How to upload and install a custom SSL certificate in Opterius Panel.

Last updated 1775606400

If you have a certificate from a commercial CA (DigiCert, Sectigo, GlobalSign, etc.) or a wildcard certificate, you can upload it to Opterius instead of using Let's Encrypt.

When to Use a Custom Certificate

  • Wildcard certificates — covers *.example.com and all subdomains with a single cert
  • EV certificates — Extended Validation certs from commercial CAs
  • Certificates for domains behind Cloudflare proxy — where Let's Encrypt HTTP-01 challenge fails
  • Internal/intranet domains — where Let's Encrypt can't reach the domain
  • Compliance requirements — some organizations require certificates from specific CAs

Preparing Your Certificate

You need three things from your CA:

  1. Certificate (.crt or .pem) — your domain's certificate
  2. Private key (.key) — the private key you generated when creating the CSR. This never leaves your server — don't send it to the CA, don't lose it.
  3. CA bundle / intermediates (.ca-bundle or .pem) — the intermediate certificates from your CA. Most browsers require these.

Uploading the Certificate

  1. In Hosting Mode, go to SSL
  2. Find the domain
  3. Click Upload Certificate
  4. Paste the certificate, private key, and CA bundle into the respective fields
  5. Click Install

The Agent writes the files to /etc/ssl/opterius/{domain}/ and updates the Nginx vhost to use them. Nginx is reloaded.

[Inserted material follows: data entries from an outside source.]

(** C8, where the code departs from it.  On a sheet with a [Date] column and
    at least one row, on which [parse_dates] returns no dates for any row,
    the two date columns hold missing values only; when such a column is not
    a datetime column, line 144 raises [AttributeError]: [process_dates]
    returns no frame, and [main], reaching this sheet, raises it too. *)
Theorem all_unparseable_sheet_raises (filepath sheet_name : string) (df : frame) :
  read_excel filepath sheet_name = Returns df ->
  has_column "Date" df = true ->
  rows df <> [] ->
  Forall (fun row =>
            exists text,
              date_text df row = Some text
              /\ parsed_range text sheet_name = (None, None))
         (rows df) ->
  infers_datetime (replicate (List.length (rows df)) None) = false ->
  outcome (process_dates filepath sheet_name) = Raises AttributeError
  /\ forall before after : list string,
      ["2022"; "2023"; "2024"] = (before ++ sheet_name :: after)%list ->
      Forall (fun name =>
                exists out, outcome (process_dates filepath name) = Returns out)
             before ->
      outcome (main filepath) = Raises AttributeError.
Proof.
  intros Hr Hc Hrows Hfail Hdtype.
  destruct (parsed_all_failed _ _ _ Hfail) as [Hall Hparsed].
  assert (outcome (process_dates filepath sheet_name) = Raises AttributeError)
    as Hraise.
  { rewrite (outcome_process_dates _ _ _ Hr Hc Hrows Hall). cbv zeta.
    rewrite Hparsed, !fmap_replicate. cbn [fst snd]. by rewrite Hdtype. }
  split; [done |]. intros before after Hsheets Hbefore.
  by apply (main_raises _ _ _ _ _ Hsheets Hbefore).
Qed.

End Sheets.

(** ** The claims on concrete inputs *)

Section Instances.

Local Open Scope string_scope.

Local Existing Instance Reference.workbook_libraries.

Local Existing Instance Reference.pandas.

(** On "30 Dec - 2 Jan" in 2022 both dates are parsed in the year 2022, and
    the range returned is in order. *)
Lemma range_ordered_witness :
  outcome (parse_dates "30 Dec - 2 Jan" "2022")
  = Returns (Some (Datetime.of_date 2022 12 30), Some (Datetime.of_date 2023 1 2))
  /\ Datetime.leb (Datetime.of_date 2022 12 30) (Datetime.of_date 2023 1 2) = true.
Proof.
  split; [vm_compute; reflexivity |].
  apply (range_ordered "30 Dec - 2 Jan" "2022").
  - vm_compute. reflexivity.
  - intros a b da db Hc Ha Hb. vm_compute in Hc.
    injection Hc as <- <-. vm_compute in Ha, Hb.
    injection Ha as <-. injection Hb as <-. vm_compute. discriminate.
Defined.
Lemma add_names_stats (node : value) (st : ImportablesAnalyzer.t) (name : string) :
  name ∈ stats (ImportablesAnalyzer.add_names node st)
  <-> name ∈ stats st
      \/ exists alias, alias ∈ list_attr node "names" /\ bound_name alias = name.
Proof.
  unfold ImportablesAnalyzer.add_names.
  generalize (list_attr node "names") as names. intros names. revert st.
  induction names as [ | a names IH ]; intros st; cbn [fold_left].
  - split; [ now left | ]. intros [ H | (x & Hx & _) ]; [ exact H | inversion Hx ].
  - rewrite IH. cbn [ImportablesAnalyzer.add_stat ImportablesAnalyzer.stats].
    rewrite elem_of_union, elem_of_singleton. split.
    + intros [ [ -> | H ] | (x & Hx & Hb) ].
      * right. exists a. split; [ apply elem_of_cons; now left | reflexivity ].
      * now left.
      * right. exists x. split; [ apply elem_of_cons; now right | exact Hb ].
    + intros [ H | (x & Hx & Hb) ]; [ left; now right | ].
      apply elem_of_cons in Hx. destruct Hx as [ -> | Hx ].
      * left. left. now symmetry.
      * right. now exists x.
Qed.

Lemma add_names_excluded (node : value) (st : ImportablesAnalyzer.t) :
  excluded (ImportablesAnalyzer.add_names node st) = excluded st.
Proof.
  unfold ImportablesAnalyzer.add_names.
  generalize (list_attr node "names") as names. intros names. revert st.
  induction names as [ | a names IH ]; intros st; [ reflexivity | ].
  cbn [fold_left]. now rewrite IH.
Qed.

Lemma mark_targets_stats (node : value) (st : ImportablesAnalyzer.t) :
  stats (ImportablesAnalyzer.mark_targets node st) = stats st.
Proof.
  unfold ImportablesAnalyzer.mark_targets.
  generalize (iter_child_nodes node) as children. intros children. revert st.
  induction children as [ | c children IH ]; intros st; [ reflexivity | ].
  cbn [fold_left]. rewrite IH. destruct (isinstance c "Assign"); [ | reflexivity ].
  generalize (list_attr c "targets") as targets. intros targets. revert st.
  induction targets as [ | t targets IHt ]; intros st; [ reflexivity | ].
  cbn [fold_left]. now rewrite IHt.
Qed.

Lemma mark_targets_excluded (node : value) (st : ImportablesAnalyzer.t) (oid : nat) :
  oid ∈ excluded (ImportablesAnalyzer.mark_targets node st)
  <-> oid ∈ excluded st
      \/ exists a t, a ∈ iter_child_nodes node /\ isinstance a "Assign" = true
                     /\ t ∈ list_attr a "targets" /\ oid_of t = oid.
Proof.
  unfold ImportablesAnalyzer.mark_targets.
  generalize (iter_child_nodes node) as children. intros children. revert st.
  assert (Htargets : forall targets st,
             oid ∈ excluded
                     (fold_left (fun st target =>
                                   ImportablesAnalyzer.add_not_importable target st)
                                targets st)
             <-> oid ∈ excluded st \/ exists t, t ∈ targets /\ oid_of t = oid).
  { induction targets as [ | t targets IHt ]; intros st; cbn [fold_left].
    - split; [ now left | ]. intros [ H | (x & Hx & _) ]; [ exact H | inversion Hx ].
    - rewrite IHt.
      cbn [ImportablesAnalyzer.add_not_importable ImportablesAnalyzer.not_importables].
      rewrite elem_of_union, elem_of_singleton. split.
      + intros [ [ -> | H ] | (x & Hx & Ho) ].
        * right. exists t. split; [ apply elem_of_cons; now left | reflexivity ].
        * now left.
        * right. exists x. split; [ apply elem_of_cons; now right | exact Ho ].
      + intros [ H | (x & Hx & Ho) ]; [ left; now right | ].
        apply elem_of_cons in Hx. destruct Hx as [ -> | Hx ].
        * left. left. now symmetry.
        * right. now exists x. }
  induction children as [ | c children IH ]; intros st; cbn [fold_left].
  - split; [ now left | ]. intros [ H | (a & t & Ha & _) ]; [ exact H | inversion Ha ].
  - rewrite IH. destruct (isinstance c "Assign") eqn:E.
    + rewrite Htargets. split.
      * intros [ [ H | (t & Ht & Ho) ] | (a & t & Ha & HA & Ht & Ho) ].
        -- now left.
        -- right. exists c, t. repeat split; try assumption.
           apply elem_of_cons. now left.
        -- right. exists a, t. repeat split; try assumption.
           apply elem_of_cons. now right.
      * intros [ H | (a & t & Ha & HA & Ht & Ho) ]; [ left; now left | ].
        apply elem_of_cons in Ha. destruct Ha as [ -> | Ha ].
        -- left. right. now exists t.
        -- right. now exists a, t.
    + split.
      * intros [ H | (a & t & Ha & HA & Ht & Ho) ]; [ now left | ].
        right. exists a, t. repeat split; try assumption.
        apply elem_of_cons. now right.
      * intros [ H | (a & t & Ha & HA & Ht & Ho) ]; [ now left | ].
        apply elem_of_cons in Ha. destruct Ha as [ -> | Ha ]; [ congruence | ].
        right. now exists a, t.
Qed.

(** One step adds to the names exactly what the node contributes. *)
Lemma step_stats (y : value) (st : ImportablesAnalyzer.t) (name : string) :
  name ∈ stats (ImportablesAnalyzer_step y st)
  <-> name ∈ stats st \/ contributes (excluded st) y name.
Proof.
  unfold ImportablesAnalyzer_step, contributes.
  destruct (isinstance y "Import") eqn:EI.
  { rewrite add_names_stats.
    rewrite (isinstance_exclusive y "Import" "FunctionDef"),
            (isinstance_exclusive y "Import" "ClassDef"),
            (isinstance_exclusive y "Import" "Name") by (discriminate || assumption).
    cbn [orb]. intuition discriminate. }
  destruct (isinstance y "ImportFrom") eqn:EF.
  { rewrite add_names_stats.
    rewrite (isinstance_exclusive y "ImportFrom" "FunctionDef"),
            (isinstance_exclusive y "ImportFrom" "ClassDef"),
            (isinstance_exclusive y "ImportFrom" "Name") by (discriminate || assumption).
    cbn [orb]. intuition discriminate. }
  cbn [orb].
  destruct (isinstance y "FunctionDef" || isinstance y "ClassDef")%bool eqn:ED.
  { rewrite mark_targets_stats.
    cbn [ImportablesAnalyzer.add_stat ImportablesAnalyzer.stats].
    rewrite elem_of_union, elem_of_singleton.
    assert (HN : isinstance y "Name" = false).
    { apply orb_true_iff in ED as [ H | H ].
      - now apply (isinstance_exclusive y "FunctionDef" "Name").
      - now apply (isinstance_exclusive y "ClassDef" "Name"). }
    rewrite HN. split.
    - intros [ -> | H ]; [ right; left; now split | now left ].
    - intros [ H | [ [_ H] | [ [H _] | [H _] ] ] ]; try discriminate;
        [ now right | left; now symmetry ]. }
  destruct (isinstance y "Name") eqn:EN.
  - destruct (isinstance (dict_get y "ctx") "Store") eqn:ES.
    + destruct (bool_decide (oid_of y ∈ excluded st)) eqn:EX.
      * apply bool_decide_eq_true_1 in EX. split; [ now left | ].
        intros [ H | [ [H _] | [ [H _] | (_ & _ & H & _) ] ] ];
          try discriminate; [ exact H | contradiction ].
      * apply bool_decide_eq_false_1 in EX.
        cbn [ImportablesAnalyzer.add_stat ImportablesAnalyzer.stats].
        rewrite elem_of_union, elem_of_singleton. split.
        -- intros [ -> | H ]; [ right; right; right; now repeat split | now left ].
        -- intros [ H | [ [H _] | [ [H _] | (_ & _ & _ & H) ] ] ];
             try discriminate; [ now right | left; now symmetry ].
    + split; [ now left | ].
      intros [ H | [ [H _] | [ [H _] | (_ & H & _) ] ] ]; try discriminate; exact H.
  - split; [ now left | ].
    intros [ H | [ [H _] | [ [H _] | (H & _) ] ] ]; try discriminate; exact H.
Qed.

(** One step adds to the excluded identities the targets in the
    definition, when the node is one. *)
Lemma step_excluded (y : value) (st : ImportablesAnalyzer.t) (oid : nat) :
  oid ∈ excluded (ImportablesAnalyzer_step y st)
  <-> oid ∈ excluded st \/ target_in_definition y oid.
Proof.
  unfold ImportablesAnalyzer_step, target_in_definition.
  destruct (isinstance y "Import") eqn:EI.
  { rewrite add_names_excluded.
    rewrite (isinstance_exclusive y "Import" "FunctionDef"),
            (isinstance_exclusive y "Import" "ClassDef") by (discriminate || assumption).
    cbn [orb]. intuition discriminate. }
  destruct (isinstance y "ImportFrom") eqn:EF.
  { rewrite add_names_excluded.
    rewrite (isinstance_exclusive y "ImportFrom" "FunctionDef"),
            (isinstance_exclusive y "ImportFrom" "ClassDef") by (discriminate || assumption).
    cbn [orb]. intuition discriminate. }
  destruct (isinstance y "FunctionDef" || isinstance y "ClassDef")%bool eqn:ED.
  { rewrite mark_targets_excluded.
    cbn [ImportablesAnalyzer.add_stat ImportablesAnalyzer.not_importables].
    intuition. }
  assert (Hsame : excluded
                    (if isinstance y "Name" then
                       if isinstance (dict_get y "ctx") "Store" then
                         if bool_decide (oid_of y ∈ excluded st) then st
                         else ImportablesAnalyzer.add_stat (ident_attr y "id") st
                       else st
                     else st) = excluded st).
  { destruct (isinstance y "Name"); [ | reflexivity ].
    destruct (isinstance (dict_get y "ctx") "Store"); [ | reflexivity ].
    destruct (bool_decide _); reflexivity. }
  rewrite Hsame. intuition discriminate.
Qed.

Certificate + CA Bundle Format

Paste the certificate first, then the CA bundle (intermediates), in one combined PEM:

-----BEGIN CERTIFICATE-----
(your domain certificate)
-----END CERTIFICATE-----
-----BEGIN CERTIFICATE-----
(intermediate CA certificate)
-----END CERTIFICATE-----

Nginx uses this as ssl_certificate. If you're unsure about the order, most CAs provide a "fullchain" file that has them in the correct order.

Checking a Wildcard Certificate

If you're uploading a wildcard cert (*.example.com), you can use it for any subdomain. Upload it once for the main domain, then apply it to subdomains from the SSL overview.

Replacing an Existing Certificate

Uploading a new certificate for a domain that already has one replaces it. The old files are overwritten.